Work request:
Below are entries; output exactly the lines from the one with "New_loop seen steps = Ok gate ->" to the one with "rewrite N. pose", both included, and nothing else.

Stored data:
______________________________

(* ===== verification/Gate.v ===== *)
(** * The verification gate ([internal/gate/gate.go])

    [New] registers named steps, [Verify] runs them in order until one fails.
    A step is an effectful check: it reads and may change the world [W] (the
    worktree, the tool caches, the clock), which is threaded explicitly. *)

From stdpp Require Import base gmap strings list.
From Stdlib Require Import ZArith Lia.
From S2P Require Import Prelude GoStrings.

(** [gate.StepResult] and [gate.Verdict]. *)
Record StepResult := mkStepResult {
  sr_Name : string;
  sr_OK : bool;
  sr_Output : string;
  sr_Duration : Z
}.

Record Verdict := mkVerdict {
  v_OK : bool;
  v_Results : list StepResult
}.

(** The zero [gate.Verdict]. *)
Definition zero_verdict : Verdict := mkVerdict false [].

(** The sentinels of [gate.New]. *)
Inductive GateErr :=
| ErrNilStep
| ErrBlankStepName
| ErrDuplicateStepName (name : string).

Section Gate.
Context {W : Type} (now : W -> Z).

(** [gate.Step]. *)
Record Step := mkStep {
  step_Name : string;
  step_Run : string -> W -> StepResult * W
}.

(** [registeredStep], and [Gate] as the list of its registered steps. *)
Record registeredStep := mkRegisteredStep {
  reg_name : string;
  reg_step : Step
}.

(** The registration loop of [New]; a nil [Step] is [None]. *)
Fixpoint New_loop (seen : gset string) (steps : list (option Step))
  : result GateErr (list registeredStep) :=
  match steps with
  | [] => Ok []
  | None :: _ => Err ErrNilStep
  | Some step :: rest =>
    let name := TrimSpace (step_Name step) in
    if String.eqb name "" then Err ErrBlankStepName
    else if bool_decide (name ∈ seen) then Err (ErrDuplicateStepName name)
    else let? registered := New_loop ({[name]} ∪ seen) rest in
         Ok (mkRegisteredStep name step :: registered)
  end.

Definition New (steps : list (option Step)) : result GateErr (list registeredStep) :=
  New_loop ∅ steps.

(** One iteration of [Verify]: run the step, stamp its registered name and
    its measured duration. *)
Definition run_step (repoPath : string) (s : registeredStep) (w : W) : StepResult * W :=
  let start := now w in
  let '(r, w') := step_Run (reg_step s) repoPath w in
  (mkStepResult (reg_name s) (sr_OK r) (sr_Output r) (now w' - start)%Z, w').

(** [Verify] runs every step until all pass or one fails; [acc] is
    [verdict.Results] so far. *)
Fixpoint Verify_loop (repoPath : string) (steps : list registeredStep)
  (acc : list StepResult) (w : W) : Verdict * W :=
  match steps with
  | [] => (mkVerdict true acc, w)
  | s :: rest =>
    let '(r, w') := run_step repoPath s w in
    if sr_OK r then Verify_loop repoPath rest (acc ++ [r]) w'
    else (mkVerdict false (acc ++ [r]), w')
  end.

Definition Verify (gate : list registeredStep) (repoPath : string) (w : W) : Verdict * W :=
  Verify_loop repoPath gate [] w.

(** [Blocks]: this gate is a real, blocking verifier. *)
Definition Blocks (gate : list registeredStep) : bool := true.

(** ** The reference semantics: run a list of steps unconditionally *)

Fixpoint run_all (repoPath : string) (steps : list registeredStep) (w : W)
  : list StepResult * W :=
  match steps with
  | [] => ([], w)
  | s :: rest =>
    let '(r, w1) := run_step repoPath s w in
    let '(rs, w2) := run_all repoPath rest w1 in
    (r :: rs, w2)
  end.

Lemma run_step_name repoPath s w : sr_Name (run_step repoPath s w).1 = reg_name s.
Proof. unfold run_step. by destruct (step_Run _ _ _). Qed.

Lemma run_all_names repoPath steps w :
  map sr_Name (run_all repoPath steps w).1 = map reg_name steps.
Proof.
  revert w. induction steps as [|s steps IH]; intros w; [done|]. simpl.
  pose proof (run_step_name repoPath s w) as Hn.
  destruct (run_step repoPath s w) as [r w1]. specialize (IH w1).
  destruct (run_all repoPath steps w1) as [rs w2]. simpl in *. by f_equal.
Qed.

Lemma Verify_loop_acc repoPath steps acc w :
  Verify_loop repoPath steps acc w =
  let '(v, w') := Verify_loop repoPath steps [] w in
  (mkVerdict (v_OK v) (acc ++ v_Results v), w').
Proof.
  revert acc w. induction steps as [|s steps IH]; intros acc w; simpl.
  - by rewrite app_nil_r.
  - destruct (run_step repoPath s w) as [r w1]. destruct (sr_OK r); [|done].
    rewrite (IH (acc ++ [r])), (IH [r]).
    destruct (Verify_loop repoPath steps [] w1) as [v w2]. simpl.
    by rewrite <- app_assoc.
Qed.

Lemma Verify_cons repoPath s gate w :
  Verify (s :: gate) repoPath w =
  let '(r, w1) := run_step repoPath s w in
  if sr_OK r then
    let '(v, w2) := Verify gate repoPath w1 in (mkVerdict (v_OK v) (r :: v_Results v), w2)
  else (mkVerdict false [r], w1).
Proof.
  unfold Verify. simpl. destruct (run_step repoPath s w) as [r w1].
  destruct (sr_OK r); [|done]. by rewrite Verify_loop_acc.
Qed.

(** A passing verdict has a passing first step and a passing rest. *)
Lemma Verify_peel st gate repoPath w v w' :
  Verify (st :: gate) repoPath w = (v, w') -> v_OK v = true ->
  exists r w1 v1, step_Run (reg_step st) repoPath w = (r, w1) /\ sr_OK r = true /\
    Verify gate repoPath w1 = (v1, w') /\ v_OK v1 = true.
Proof.
  intros E Hv. rewrite Verify_cons in E. unfold run_step in E.
  destruct (step_Run (reg_step st) repoPath w) as [r w1] eqn:Er. cbn [sr_OK] in E. destruct (sr_OK r) eqn:Eo.
  - destruct (Verify gate repoPath w1) as [v1 w2] eqn:Ev. injection E as <- <-. by exists r, w1, v1.
  - by injection E as <- <-.
Qed.

(** What a verdict means, in terms of running steps unconditionally. *)
Definition verdict_spec (repoPath : string) (gate : list registeredStep) (w : W)
  (v : Verdict) (w' : W) : Prop :=
  if v_OK v then
    run_all repoPath gate w = (v_Results v, w') /\ Forall (fun r => sr_OK r = true) (v_Results v)
  else
    exists passed failing rest oks bad,
      gate = passed ++ failing :: rest /\
      run_all repoPath (passed ++ [failing]) w = (oks ++ [bad], w') /\
      v_Results v = oks ++ [bad] /\
      Forall (fun r => sr_OK r = true) oks /\ sr_OK bad = false.

Lemma Verify_meets_spec repoPath gate w :
  verdict_spec repoPath gate w (Verify gate repoPath w).1 (Verify gate repoPath w).2.
Proof.
  revert w. induction gate as [|s gate IH]; intros w; [done|].
  rewrite Verify_cons. unfold verdict_spec in *.
  destruct (run_step repoPath s w) as [r w1] eqn:Er. destruct (sr_OK r) eqn:Eok.
  - specialize (IH w1). destruct (Verify gate repoPath w1) as [[ok rs] w2]. simpl in *.
    destruct ok.
    + destruct IH as [E F]. rewrite Er, E. split; [done|]. by constructor.
    + destruct IH as (p & f & rest & oks & bad & -> & E & -> & F & B).
      exists (s :: p), f, rest, (r :: oks), bad. simpl. rewrite Er, E.
      split_and!; try done. by constructor.
  - exists [], s, gate, [], r. simpl. rewrite Er. by split_and!.
Qed.

(** ** Registration *)

Lemma New_loop_ok seen steps gate :
  New_loop seen steps = Ok gate ->
  steps = map (fun s => Some (reg_step s)) gate /\
  Forall (fun s => reg_name s = TrimSpace (step_Name (reg_step s)) /\ reg_name s <> "") gate /\
  NoDup (map reg_name gate) /\
  forall s, s ∈ gate -> reg_name s ∉ seen.
Proof.
  revert seen gate. induction steps as [|[step|] steps IH]; intros seen gate H; simpl in H.
  - simplify_eq. split_and!; try constructor. intros s Hs. set_solver.
  - go_cases. destruct (New_loop _ steps) as [gate'|] eqn:E; [|done]. simplify_eq.
    apply IH in E as (-> & F & N & D). split_and!.
    + done.
    + by constructor.
    + simpl. constructor; [|done]. intros Hin.
      apply list_elem_of_fmap in Hin as (s & Hs & Hin). apply D in Hin. set_solver.
    + intros s [->|Hs]%elem_of_cons; [done|]. apply D in Hs. set_solver.
  - done.
Qed.
End Gate.

Arguments Step W : clear implicits.
Arguments registeredStep W : clear implicits.

(** Verify runs the steps in order and stops at the first that fails; it reports one
    result per step run, under the registered name; the verdict is OK exactly when
    every step ran and passed, and otherwise ends with the failing one. *)
Theorem gate_verify_spec (W : Type) (now : W -> Z) (gate : list (registeredStep W)) repoPath (w : W) :
  let '(v, w') := Verify now gate repoPath w in
  verdict_spec now repoPath gate w v w' /\
  map sr_Name (v_Results v) = take (length (v_Results v)) (map reg_name gate) /\
  (v_OK v = true -> length (v_Results v) = length gate).
Proof.
  pose proof (Verify_meets_spec now repoPath gate w) as H.
  destruct (Verify now gate repoPath w) as [v w']. simpl in H. split; [done|].
  unfold verdict_spec in H. destruct (v_OK v).
  - destruct H as [E _]. pose proof (run_all_names now repoPath gate w) as N. rewrite E in N.
    simpl in N. rewrite N. apply (f_equal length) in N. rewrite !length_map in N. split; [|done].
    rewrite firstn_all2; [done|]. rewrite length_map. lia.
  - split; [|done]. destruct H as (p & f & rest & oks & bad & -> & E & -> & _).
    pose proof (run_all_names now repoPath (p ++ [f]) w) as N. rewrite E in N. simpl in N.
    rewrite N. pose proof (f_equal length N) as L. rewrite !length_map in L. rewrite L.
    rewrite (cons_middle f p rest), app_assoc, (map_app reg_name (p ++ [f])). simpl.
    rewrite take_app_length'; [done | by rewrite length_map].
Qed.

______________________________

Solution to this problem:
  New_loop seen steps = Ok gate ->
  steps = map (fun s => Some (reg_step s)) gate /\
  Forall (fun s => reg_name s = TrimSpace (step_Name (reg_step s)) /\ reg_name s <> "") gate /\
  NoDup (map reg_name gate) /\
  forall s, s ∈ gate -> reg_name s ∉ seen.
Proof.
  revert seen gate. induction steps as [|[step|] steps IH]; intros seen gate H; simpl in H.
  - simplify_eq. split_and!; try constructor. intros s Hs. set_solver.
  - go_cases. destruct (New_loop _ steps) as [gate'|] eqn:E; [|done]. simplify_eq.
    apply IH in E as (-> & F & N & D). split_and!.
    + done.
    + by constructor.
    + simpl. constructor; [|done]. intros Hin.
      apply list_elem_of_fmap in Hin as (s & Hs & Hin). apply D in Hin. set_solver.
    + intros s [->|Hs]%elem_of_cons; [done|]. apply D in Hs. set_solver.
  - done.
Qed.
End Gate.

Arguments Step W : clear implicits.
Arguments registeredStep W : clear implicits.

(** Verify runs the steps in order and stops at the first that fails; it reports one
    result per step run, under the registered name; the verdict is OK exactly when
    every step ran and passed, and otherwise ends with the failing one. *)
Theorem gate_verify_spec (W : Type) (now : W -> Z) (gate : list (registeredStep W)) repoPath (w : W) :
  let '(v, w') := Verify now gate repoPath w in
  verdict_spec now repoPath gate w v w' /\
  map sr_Name (v_Results v) = take (length (v_Results v)) (map reg_name gate) /\
  (v_OK v = true -> length (v_Results v) = length gate).
Proof.
  pose proof (Verify_meets_spec now repoPath gate w) as H.
  destruct (Verify now gate repoPath w) as [v w']. simpl in H. split; [done|].
  unfold verdict_spec in H. destruct (v_OK v).
  - destruct H as [E _]. pose proof (run_all_names now repoPath gate w) as N. rewrite E in N.
    simpl in N. rewrite N. apply (f_equal length) in N. rewrite !length_map in N. split; [|done].
    rewrite firstn_all2; [done|]. rewrite length_map. lia.
  - split; [|done]. destruct H as (p & f & rest & oks & bad & -> & E & -> & _).
    pose proof (run_all_names now repoPath (p ++ [f]) w) as N. rewrite E in N. simpl in N.
    rewrite N. pose proof (f_equal length N) as L. rewrite !length_map in L. rewrite L.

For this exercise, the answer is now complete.